The first stop light is the where Fuller Rd. turns into Barnett Ave.
Ensure you are in the left lane for the parking lot.
The parking lot is across the street from the MCBQ Theater (Little Hall).

Plan to arrive at least 45 minutes early due to potential delays at the gate and finding a parking space.


----------



## fredtgreco (Feb 18, 2010)

If I were close, I'd definitely go. I really appreciate Ravi.


----------



## SolaScriptura (Feb 18, 2010)

Aww! If it were a mere 2 months later I would attend!


----------



## BlackCalvinist (Feb 19, 2010)

That requires waking early. Let me think heavily about it and see what my wife says this evening.


----------



## Herald (Feb 19, 2010)

I may go. It's only an hour from my house.


----------



## Herald (Feb 20, 2010)

Okay, I'm going.


----------



## Herald (Feb 20, 2010)

Boy, do I have egg on my face. I thought it was 2100 hours, not 0900. I misread it. Guess I'm not going.
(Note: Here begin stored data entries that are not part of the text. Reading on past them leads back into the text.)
Lemma try_refs_covers s need want refs s' :
  try_get_cap_refs_locked s need want = (true, refs, s') -> covers refs need want.
Proof.
  unfold try_get_cap_refs_locked. destruct (powerfs_caps_issued s) as [iss impl].
  destruct (Z.eqb_spec (Z.ldiff need iss) 0) as [E1|]; [|done]. intros [= E2 <- _]. apply Z.eqb_eq in E2.
  unfold POWERFS_CAP_FILE_SHARED, POWERFS_CAP_FILE_CACHE, POWERFS_CAP_FILE_WR, POWERFS_CAP_FILE_EXCL.
  rewrite !or_if_bit by lia. intros b Hb. unfold covers, file_bits in *.
  rewrite !Z.land_spec, !Z.lor_spec, !Z.land_spec. intros H. apply andb_true_iff in H as [H Hfb].
  assert (X1 : Z.testbit (Z.ldiff need iss) b = false) by (by rewrite E1, Z.bits_0).
  assert (X2 : Z.testbit (Z.ldiff (Z.land want file_bits) iss) b = false) by (unfold file_bits; by rewrite E2, Z.bits_0).
  rewrite Z.ldiff_spec in X1, X2. unfold file_bits in X2. rewrite Z.land_spec, !Z.lor_spec, Hfb, andb_true_r in X2.
  assert (Hi : Z.testbit iss b = true) by (destruct (Z.testbit need b), (Z.testbit want b), (Z.testbit iss b); done).
  rewrite Hi. cbn [andb]. unfold POWERFS_CAP_FILE_SHARED, POWERFS_CAP_FILE_CACHE, POWERFS_CAP_FILE_WR, POWERFS_CAP_FILE_EXCL in Hfb.
  destruct (Z.testbit POWERFS_CAP_PIN b); [done|]. by rewrite orb_false_l, <- !orb_assoc in *.
Qed.
Lemma runs_try R need want s tr ok refs s' :
  runs R (try_section need want) s tr (ok, refs) s' -> tr = [] /\ (ok = true -> covers refs need want).
Proof.
  intros H. apply runs_section in H as (s0 & _ & H).
  destruct (try_get_cap_refs_locked s0 need want) as [[ok' refs'] s1] eqn:E. destruct H as (-> & [= -> ->] & ->).
  split; [done|]. intros ->. by eapply try_refs_covers.
Qed.

(** Outcome of the loop entered with [round] rounds behind it. *)
Definition get_outcome (need want round : Z) (tr : list event) (r : option (Z * option Z)) : Prop :=
  exists ret got, r = Some (ret, got) /\ round + waits tr <= 30 /\
    ((ret = - ERESTARTSYS /\ got = None /\ Exists interrupted tr) \/
     exists refs, ret = 0 /\ got = Some refs /\ (covers refs need want \/ round + waits tr = 30)).

Lemma get_caps_loop_outcome R need want fuel round s tr r s' :
  0 <= round -> 31 <= round + Z.of_nat fuel -> round <= 30 ->
  runs R (get_caps_loop kind fuel need want round) s tr r s' -> get_outcome need want round tr r.
Proof.
  revert round s tr. induction fuel as [|fuel IH]; intros round s tr H0 Hf H30 H; [lia|]. cbn [get_caps_loop] in H.
  apply runs_bind in H as (t1 & u1 & [ok refs] & s1 & -> & H1 & H). apply runs_try in H1 as [-> C1]. cbn [app] in *.
  case_run H. { destruct H as (-> & -> & ->). eexists _, _. rewrite waits_nil. split_and!; [done|lia|]. right. eauto 6. }
  destruct (Z.geb_spec round 30).
  { destruct H as (-> & -> & ->). eexists _, _. rewrite waits_nil. split_and!; [done|lia|]. right. eexists. split_and!; [done|done|right; lia]. }
  apply runs_bind in H as (t2 & u2 & [] & s2 & -> & H2 & H). apply (plain_waits R _ _ _ _ _ (check_caps_only 0)) in H2.
  apply runs_call_bind in H as (sig & u3 & -> & H).
  assert (Hint : forall u, sig = true -> Exists interrupted (t2 ++ Ev X_signal_pending sig :: u)).
  { intros u ->. apply Exists_app. right. by constructor. }
  case_run H.
  { destruct H as (-> & -> & ->). eexists _, _. rewrite waits_app, waits_cons, waits_nil, H2. cbn [is_wait ev_call].
    split_and!; [done|lia|]. left. auto. }
  apply runs_bind in H as (t4 & u4 & [ok2 refs2] & s4 & -> & H4 & H). apply runs_try in H4 as [-> C4]. cbn [app] in *.
  case_run H.
  { destruct H as (-> & -> & ->). eexists _, _. rewrite waits_app, waits_cons, waits_nil, H2. cbn [is_wait ev_call].
    split_and!; [done|lia|]. right. eauto 6. }
  apply runs_call_bind in H as (sig2 & u5 & -> & H). case_run H.
  { destruct H as (-> & -> & ->). eexists _, _. rewrite waits_app, !waits_cons, waits_nil, H2. cbn [is_wait ev_call].
    split_and!; [done|lia|]. left. split_and!; [done|done|]. apply Exists_app. right. apply Exists_cons_tl. by constructor. }
  apply runs_call_bind in H as ([] & u6 & -> & H). apply IH in H; [|lia..].
  destruct H as (ret & got & -> & Hw & Ho). exists ret, got. rewrite waits_app, !waits_cons, H2. cbn [is_wait ev_call].
  split_and!; [done|lia|]. destruct Ho as [(-> & -> & Ho)|(refs' & -> & -> & Ho)].
  - left. split_and!; [done|done|]. apply Exists_app. right. by repeat apply Exists_cons_tl.
  - right. exists refs'. split_and!; [done|done|]. destruct Ho as [Ho|Ho]; [by left|right; lia].
Qed.
(** ** Upgrading an optimistic create *)

Definition is_grant (e : event) : bool := match ev_call e with X_open_grant _ => true | _ => false end.
Definition grants (tr : list event) : Z := Z.of_nat (length (filter (fun e => is_grant e = true) tr)).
Bummer.


----------



## jwithnell (Feb 20, 2010)

If the IDPA match we've registered for gets canceled, maybe we'll attend this talk.


----------



## Semper Fidelis (Feb 21, 2010)

The event was spectacular. There were about 400-500 people present. Quite a crowd for that hour of the day. I'm going to start subscribing to his podcast: Ravi Zacharias International Ministries :: Let My People Think Radio Program


----------



## BlackCalvinist (Feb 21, 2010)

Late night. I know, not an excuse. Wish I would've made it.


----------



## Ivan (Feb 21, 2010)

Ravi is cool.


----------



## DeoOpt (Feb 21, 2010)

*Wow*

I would like to go. But im going to see Dr. John Piper at Mars Hill this Sunday in Ballard


----------



## Semper Fidelis (Feb 22, 2010)

Folks,

Just to clarify, the event happen*ed*. It is not _going_ to happen. 20 February was two days ago and there have been a couple of posts that seem to misunderstand when this event occurred.

Don't worry about any schedule conflicts because this event happened in the past.


----------



## SolaScriptura (Feb 22, 2010)

Semper Fidelis said:


> The event was spectacular. There were about 400-500 people present. Quite a crowd for that hour of the day. I'm going to start subscribing to his podcast: Ravi Zacharias International Ministries :: Let My People Think Radio Program


 
But Rich! He isn't Reformed... and he most definitely isn't Van Tillian! What could you _possibly_ have to learn from this obviously confused and theologically wishy washy guy?

Just kidding. He is very good. Who sponsored/organized the event? Was it a chaplain on base or was it the OCF or the Navigators or who?


----------



## Semper Fidelis (Feb 22, 2010)

He might not be Van Tillian but he certainly understands and speaks to presuppositions.


----------



## jwithnell (Feb 22, 2010)

Yes, I certainly misread the OP -- I was thinking _next_ Saturday. And I'm the one who usually keeps the family on schedule. Heh, heh ....


----------